▶ [Assignment]: Transcribe the records word for word, beginning with the first line and ending with the line that contains "Definition mac_vector_request : MacRequest.t"; include nothing else.
Given entries section start
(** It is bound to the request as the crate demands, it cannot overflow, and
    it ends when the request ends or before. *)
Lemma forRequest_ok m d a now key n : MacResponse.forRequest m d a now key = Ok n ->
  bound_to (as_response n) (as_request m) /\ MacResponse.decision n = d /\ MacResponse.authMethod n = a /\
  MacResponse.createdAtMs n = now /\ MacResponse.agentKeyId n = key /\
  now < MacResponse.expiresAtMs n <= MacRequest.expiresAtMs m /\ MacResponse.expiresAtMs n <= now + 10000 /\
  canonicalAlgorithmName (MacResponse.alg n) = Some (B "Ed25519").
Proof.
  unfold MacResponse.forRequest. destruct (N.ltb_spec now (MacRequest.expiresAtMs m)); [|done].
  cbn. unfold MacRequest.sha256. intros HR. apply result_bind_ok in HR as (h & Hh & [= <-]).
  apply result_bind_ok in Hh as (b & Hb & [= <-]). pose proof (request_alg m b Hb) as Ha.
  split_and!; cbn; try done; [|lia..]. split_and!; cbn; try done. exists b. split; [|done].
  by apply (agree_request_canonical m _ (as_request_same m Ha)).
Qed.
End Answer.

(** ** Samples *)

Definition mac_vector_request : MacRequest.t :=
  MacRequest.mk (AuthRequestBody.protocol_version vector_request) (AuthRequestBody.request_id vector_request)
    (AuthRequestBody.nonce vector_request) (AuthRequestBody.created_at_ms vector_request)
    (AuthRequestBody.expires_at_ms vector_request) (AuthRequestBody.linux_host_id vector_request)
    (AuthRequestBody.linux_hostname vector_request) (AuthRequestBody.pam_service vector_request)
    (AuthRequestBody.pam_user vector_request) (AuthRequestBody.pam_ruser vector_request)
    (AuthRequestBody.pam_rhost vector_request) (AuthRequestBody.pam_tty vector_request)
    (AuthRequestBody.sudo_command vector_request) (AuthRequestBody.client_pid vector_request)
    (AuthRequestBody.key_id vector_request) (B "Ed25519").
Given entries section end
▶ [Output for this task]:
(** It is bound to the request as the crate demands, it cannot overflow, and
    it ends when the request ends or before. *)
Lemma forRequest_ok m d a now key n : MacResponse.forRequest m d a now key = Ok n ->
  bound_to (as_response n) (as_request m) /\ MacResponse.decision n = d /\ MacResponse.authMethod n = a /\
  MacResponse.createdAtMs n = now /\ MacResponse.agentKeyId n = key /\
  now < MacResponse.expiresAtMs n <= MacRequest.expiresAtMs m /\ MacResponse.expiresAtMs n <= now + 10000 /\
  canonicalAlgorithmName (MacResponse.alg n) = Some (B "Ed25519").
Proof.
  unfold MacResponse.forRequest. destruct (N.ltb_spec now (MacRequest.expiresAtMs m)); [|done].
  cbn. unfold MacRequest.sha256. intros HR. apply result_bind_ok in HR as (h & Hh & [= <-]).
  apply result_bind_ok in Hh as (b & Hb & [= <-]). pose proof (request_alg m b Hb) as Ha.
  split_and!; cbn; try done; [|lia..]. split_and!; cbn; try done. exists b. split; [|done].
  by apply (agree_request_canonical m _ (as_request_same m Ha)).
Qed.
End Answer.

(** ** Samples *)

Definition mac_vector_request : MacRequest.t :=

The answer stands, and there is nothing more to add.